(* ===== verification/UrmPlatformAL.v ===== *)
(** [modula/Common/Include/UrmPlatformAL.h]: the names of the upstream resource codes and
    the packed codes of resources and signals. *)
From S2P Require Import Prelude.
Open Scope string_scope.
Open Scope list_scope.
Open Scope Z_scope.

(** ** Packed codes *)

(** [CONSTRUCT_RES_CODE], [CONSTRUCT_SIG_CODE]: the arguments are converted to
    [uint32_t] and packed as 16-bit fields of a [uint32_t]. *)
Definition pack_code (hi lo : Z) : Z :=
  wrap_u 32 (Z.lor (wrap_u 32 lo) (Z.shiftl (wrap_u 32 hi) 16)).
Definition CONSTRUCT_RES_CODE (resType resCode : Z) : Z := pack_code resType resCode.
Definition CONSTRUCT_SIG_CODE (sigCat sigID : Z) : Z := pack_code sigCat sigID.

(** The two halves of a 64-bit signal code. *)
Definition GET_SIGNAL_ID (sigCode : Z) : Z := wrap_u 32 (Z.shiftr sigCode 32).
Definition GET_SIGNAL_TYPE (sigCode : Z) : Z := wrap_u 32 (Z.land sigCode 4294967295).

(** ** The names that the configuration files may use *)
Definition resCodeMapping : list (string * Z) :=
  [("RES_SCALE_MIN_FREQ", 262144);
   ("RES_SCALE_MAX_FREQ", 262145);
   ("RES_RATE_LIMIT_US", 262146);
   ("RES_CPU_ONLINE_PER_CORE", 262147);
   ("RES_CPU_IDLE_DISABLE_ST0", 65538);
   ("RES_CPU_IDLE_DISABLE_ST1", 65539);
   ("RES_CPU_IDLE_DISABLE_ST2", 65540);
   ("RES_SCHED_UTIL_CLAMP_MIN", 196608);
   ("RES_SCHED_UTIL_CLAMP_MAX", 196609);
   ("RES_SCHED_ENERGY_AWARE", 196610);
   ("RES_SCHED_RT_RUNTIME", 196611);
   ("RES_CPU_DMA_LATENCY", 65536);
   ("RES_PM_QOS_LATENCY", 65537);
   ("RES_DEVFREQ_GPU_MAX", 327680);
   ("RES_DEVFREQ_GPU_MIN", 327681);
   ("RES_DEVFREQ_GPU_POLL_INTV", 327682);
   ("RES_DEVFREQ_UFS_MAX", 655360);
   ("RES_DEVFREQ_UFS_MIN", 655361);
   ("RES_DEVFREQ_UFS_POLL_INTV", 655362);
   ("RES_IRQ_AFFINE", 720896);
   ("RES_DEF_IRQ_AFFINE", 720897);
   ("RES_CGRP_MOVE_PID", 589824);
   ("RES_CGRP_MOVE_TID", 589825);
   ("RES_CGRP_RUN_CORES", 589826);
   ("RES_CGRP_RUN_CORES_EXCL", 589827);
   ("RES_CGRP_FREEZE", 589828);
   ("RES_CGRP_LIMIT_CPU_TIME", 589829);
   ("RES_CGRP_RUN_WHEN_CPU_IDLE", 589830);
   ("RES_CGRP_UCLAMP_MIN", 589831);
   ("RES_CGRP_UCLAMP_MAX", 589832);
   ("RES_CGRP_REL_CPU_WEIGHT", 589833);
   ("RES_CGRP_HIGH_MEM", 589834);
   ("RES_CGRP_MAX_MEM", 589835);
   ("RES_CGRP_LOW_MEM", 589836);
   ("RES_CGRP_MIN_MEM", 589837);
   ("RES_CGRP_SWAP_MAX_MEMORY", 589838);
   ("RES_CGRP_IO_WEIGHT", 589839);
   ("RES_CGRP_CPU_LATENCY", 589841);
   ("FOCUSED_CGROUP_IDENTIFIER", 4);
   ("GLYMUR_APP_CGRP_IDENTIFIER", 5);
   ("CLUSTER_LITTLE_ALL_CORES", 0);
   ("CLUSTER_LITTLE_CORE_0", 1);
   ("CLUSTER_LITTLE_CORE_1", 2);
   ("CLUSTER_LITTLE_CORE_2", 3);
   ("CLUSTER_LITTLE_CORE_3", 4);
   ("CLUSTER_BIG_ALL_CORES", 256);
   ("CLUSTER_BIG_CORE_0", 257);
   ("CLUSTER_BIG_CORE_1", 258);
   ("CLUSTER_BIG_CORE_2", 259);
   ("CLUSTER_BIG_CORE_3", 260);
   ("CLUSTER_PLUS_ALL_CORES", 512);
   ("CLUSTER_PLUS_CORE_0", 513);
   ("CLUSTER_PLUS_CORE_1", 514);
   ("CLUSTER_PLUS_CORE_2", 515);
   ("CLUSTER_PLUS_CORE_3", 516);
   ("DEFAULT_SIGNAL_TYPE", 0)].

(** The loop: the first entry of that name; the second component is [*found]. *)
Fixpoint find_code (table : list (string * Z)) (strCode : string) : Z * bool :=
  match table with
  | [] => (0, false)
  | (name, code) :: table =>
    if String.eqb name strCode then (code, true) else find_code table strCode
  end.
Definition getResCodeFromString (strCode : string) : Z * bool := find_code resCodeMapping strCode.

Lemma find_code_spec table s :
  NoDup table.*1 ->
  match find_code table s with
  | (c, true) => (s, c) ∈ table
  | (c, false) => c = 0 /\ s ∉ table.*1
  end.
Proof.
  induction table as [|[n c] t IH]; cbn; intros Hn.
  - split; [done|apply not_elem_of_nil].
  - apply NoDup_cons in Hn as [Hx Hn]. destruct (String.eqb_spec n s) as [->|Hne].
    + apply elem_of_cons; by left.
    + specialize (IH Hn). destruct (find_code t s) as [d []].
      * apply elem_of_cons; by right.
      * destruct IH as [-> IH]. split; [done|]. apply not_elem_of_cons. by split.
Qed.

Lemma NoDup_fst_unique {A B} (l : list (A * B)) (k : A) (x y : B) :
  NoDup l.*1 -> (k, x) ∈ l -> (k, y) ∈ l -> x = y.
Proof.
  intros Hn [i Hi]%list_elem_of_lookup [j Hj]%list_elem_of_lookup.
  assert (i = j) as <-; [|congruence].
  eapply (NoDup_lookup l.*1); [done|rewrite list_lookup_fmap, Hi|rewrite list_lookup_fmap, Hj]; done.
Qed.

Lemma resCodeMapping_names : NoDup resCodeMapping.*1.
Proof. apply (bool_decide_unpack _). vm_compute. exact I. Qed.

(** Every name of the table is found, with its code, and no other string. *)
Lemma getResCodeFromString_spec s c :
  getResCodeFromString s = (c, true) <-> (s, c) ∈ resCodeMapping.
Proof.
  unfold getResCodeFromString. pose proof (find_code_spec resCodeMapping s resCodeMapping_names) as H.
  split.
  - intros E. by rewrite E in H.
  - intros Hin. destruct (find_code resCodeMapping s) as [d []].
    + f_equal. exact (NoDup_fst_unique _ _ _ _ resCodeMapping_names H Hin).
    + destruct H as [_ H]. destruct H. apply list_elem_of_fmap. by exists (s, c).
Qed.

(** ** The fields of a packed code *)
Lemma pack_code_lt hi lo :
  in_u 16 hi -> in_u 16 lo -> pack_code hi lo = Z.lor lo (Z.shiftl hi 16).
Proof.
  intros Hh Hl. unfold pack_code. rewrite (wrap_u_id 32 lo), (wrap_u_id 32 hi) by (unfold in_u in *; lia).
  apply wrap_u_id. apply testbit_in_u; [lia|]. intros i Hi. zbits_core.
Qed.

> What the task requires
Reproduce the data shown above exactly.

> Result below
(* ===== verification/UrmPlatformAL.v ===== *)
(** [modula/Common/Include/UrmPlatformAL.h]: the names of the upstream resource codes and
    the packed codes of resources and signals. *)
From S2P Require Import Prelude.
Open Scope string_scope.
Open Scope list_scope.
Open Scope Z_scope.

(** ** Packed codes *)

(** [CONSTRUCT_RES_CODE], [CONSTRUCT_SIG_CODE]: the arguments are converted to
    [uint32_t] and packed as 16-bit fields of a [uint32_t]. *)
Definition pack_code (hi lo : Z) : Z :=
  wrap_u 32 (Z.lor (wrap_u 32 lo) (Z.shiftl (wrap_u 32 hi) 16)).
Definition CONSTRUCT_RES_CODE (resType resCode : Z) : Z := pack_code resType resCode.
Definition CONSTRUCT_SIG_CODE (sigCat sigID : Z) : Z := pack_code sigCat sigID.

(** The two halves of a 64-bit signal code. *)
Definition GET_SIGNAL_ID (sigCode : Z) : Z := wrap_u 32 (Z.shiftr sigCode 32).
Definition GET_SIGNAL_TYPE (sigCode : Z) : Z := wrap_u 32 (Z.land sigCode 4294967295).

(** ** The names that the configuration files may use *)
Definition resCodeMapping : list (string * Z) :=
  [("RES_SCALE_MIN_FREQ", 262144);
   ("RES_SCALE_MAX_FREQ", 262145);
   ("RES_RATE_LIMIT_US", 262146);
   ("RES_CPU_ONLINE_PER_CORE", 262147);
   ("RES_CPU_IDLE_DISABLE_ST0", 65538);
   ("RES_CPU_IDLE_DISABLE_ST1", 65539);
   ("RES_CPU_IDLE_DISABLE_ST2", 65540);
   ("RES_SCHED_UTIL_CLAMP_MIN", 196608);
   ("RES_SCHED_UTIL_CLAMP_MAX", 196609);
   ("RES_SCHED_ENERGY_AWARE", 196610);
   ("RES_SCHED_RT_RUNTIME", 196611);
   ("RES_CPU_DMA_LATENCY", 65536);
   ("RES_PM_QOS_LATENCY", 65537);
   ("RES_DEVFREQ_GPU_MAX", 327680);
   ("RES_DEVFREQ_GPU_MIN", 327681);
   ("RES_DEVFREQ_GPU_POLL_INTV", 327682);
   ("RES_DEVFREQ_UFS_MAX", 655360);
   ("RES_DEVFREQ_UFS_MIN", 655361);
   ("RES_DEVFREQ_UFS_POLL_INTV", 655362);
   ("RES_IRQ_AFFINE", 720896);
   ("RES_DEF_IRQ_AFFINE", 720897);
   ("RES_CGRP_MOVE_PID", 589824);
   ("RES_CGRP_MOVE_TID", 589825);
   ("RES_CGRP_RUN_CORES", 589826);
   ("RES_CGRP_RUN_CORES_EXCL", 589827);
   ("RES_CGRP_FREEZE", 589828);
   ("RES_CGRP_LIMIT_CPU_TIME", 589829);
   ("RES_CGRP_RUN_WHEN_CPU_IDLE", 589830);
   ("RES_CGRP_UCLAMP_MIN", 589831);
   ("RES_CGRP_UCLAMP_MAX", 589832);
   ("RES_CGRP_REL_CPU_WEIGHT", 589833);
   ("RES_CGRP_HIGH_MEM", 589834);
   ("RES_CGRP_MAX_MEM", 589835);
   ("RES_CGRP_LOW_MEM", 589836);
   ("RES_CGRP_MIN_MEM", 589837);
   ("RES_CGRP_SWAP_MAX_MEMORY", 589838);
   ("RES_CGRP_IO_WEIGHT", 589839);
   ("RES_CGRP_CPU_LATENCY", 589841);
   ("FOCUSED_CGROUP_IDENTIFIER", 4);
   ("GLYMUR_APP_CGRP_IDENTIFIER", 5);
   ("CLUSTER_LITTLE_ALL_CORES", 0);
   ("CLUSTER_LITTLE_CORE_0", 1);
   ("CLUSTER_LITTLE_CORE_1", 2);
   ("CLUSTER_LITTLE_CORE_2", 3);
   ("CLUSTER_LITTLE_CORE_3", 4);
   ("CLUSTER_BIG_ALL_CORES", 256);
   ("CLUSTER_BIG_CORE_0", 257);
   ("CLUSTER_BIG_CORE_1", 258);
   ("CLUSTER_BIG_CORE_2", 259);
   ("CLUSTER_BIG_CORE_3", 260);
   ("CLUSTER_PLUS_ALL_CORES", 512);
   ("CLUSTER_PLUS_CORE_0", 513);
   ("CLUSTER_PLUS_CORE_1", 514);
   ("CLUSTER_PLUS_CORE_2", 515);
   ("CLUSTER_PLUS_CORE_3", 516);
   ("DEFAULT_SIGNAL_TYPE", 0)].

(** The loop: the first entry of that name; the second component is [*found]. *)
Fixpoint find_code (table : list (string * Z)) (strCode : string) : Z * bool :=
  match table with
  | [] => (0, false)
  | (name, code) :: table =>
    if String.eqb name strCode then (code, true) else find_code table strCode
  end.
Definition getResCodeFromString (strCode : string) : Z * bool := find_code resCodeMapping strCode.

Lemma find_code_spec table s :
  NoDup table.*1 ->
  match find_code table s with
  | (c, true) => (s, c) ∈ table
  | (c, false) => c = 0 /\ s ∉ table.*1
  end.
Proof.
  induction table as [|[n c] t IH]; cbn; intros Hn.
  - split; [done|apply not_elem_of_nil].
  - apply NoDup_cons in Hn as [Hx Hn]. destruct (String.eqb_spec n s) as [->|Hne].
    + apply elem_of_cons; by left.
    + specialize (IH Hn). destruct (find_code t s) as [d []].
      * apply elem_of_cons; by right.
      * destruct IH as [-> IH]. split; [done|]. apply not_elem_of_cons. by split.
Qed.

Lemma NoDup_fst_unique {A B} (l : list (A * B)) (k : A) (x y : B) :
  NoDup l.*1 -> (k, x) ∈ l -> (k, y) ∈ l -> x = y.
Proof.
  intros Hn [i Hi]%list_elem_of_lookup [j Hj]%list_elem_of_lookup.
  assert (i = j) as <-; [|congruence].
  eapply (NoDup_lookup l.*1); [done|rewrite list_lookup_fmap, Hi|rewrite list_lookup_fmap, Hj]; done.
Qed.

Lemma resCodeMapping_names : NoDup resCodeMapping.*1.
Proof. apply (bool_decide_unpack _). vm_compute. exact I. Qed.

(** Every name of the table is found, with its code, and no other string. *)
Lemma getResCodeFromString_spec s c :
  getResCodeFromString s = (c, true) <-> (s, c) ∈ resCodeMapping.
Proof.
  unfold getResCodeFromString. pose proof (find_code_spec resCodeMapping s resCodeMapping_names) as H.
  split.
  - intros E. by rewrite E in H.
  - intros Hin. destruct (find_code resCodeMapping s) as [d []].
    + f_equal. exact (NoDup_fst_unique _ _ _ _ resCodeMapping_names H Hin).
    + destruct H as [_ H]. destruct H. apply list_elem_of_fmap. by exists (s, c).
Qed.

(** ** The fields of a packed code *)
Lemma pack_code_lt hi lo :
  in_u 16 hi -> in_u 16 lo -> pack_code hi lo = Z.lor lo (Z.shiftl hi 16).
Proof.
  intros Hh Hl. unfold pack_code. rewrite (wrap_u_id 32 lo), (wrap_u_id 32 hi) by (unfold in_u in *; lia).
  apply wrap_u_id. apply testbit_in_u; [lia|]. intros i Hi. zbits_core.
Qed.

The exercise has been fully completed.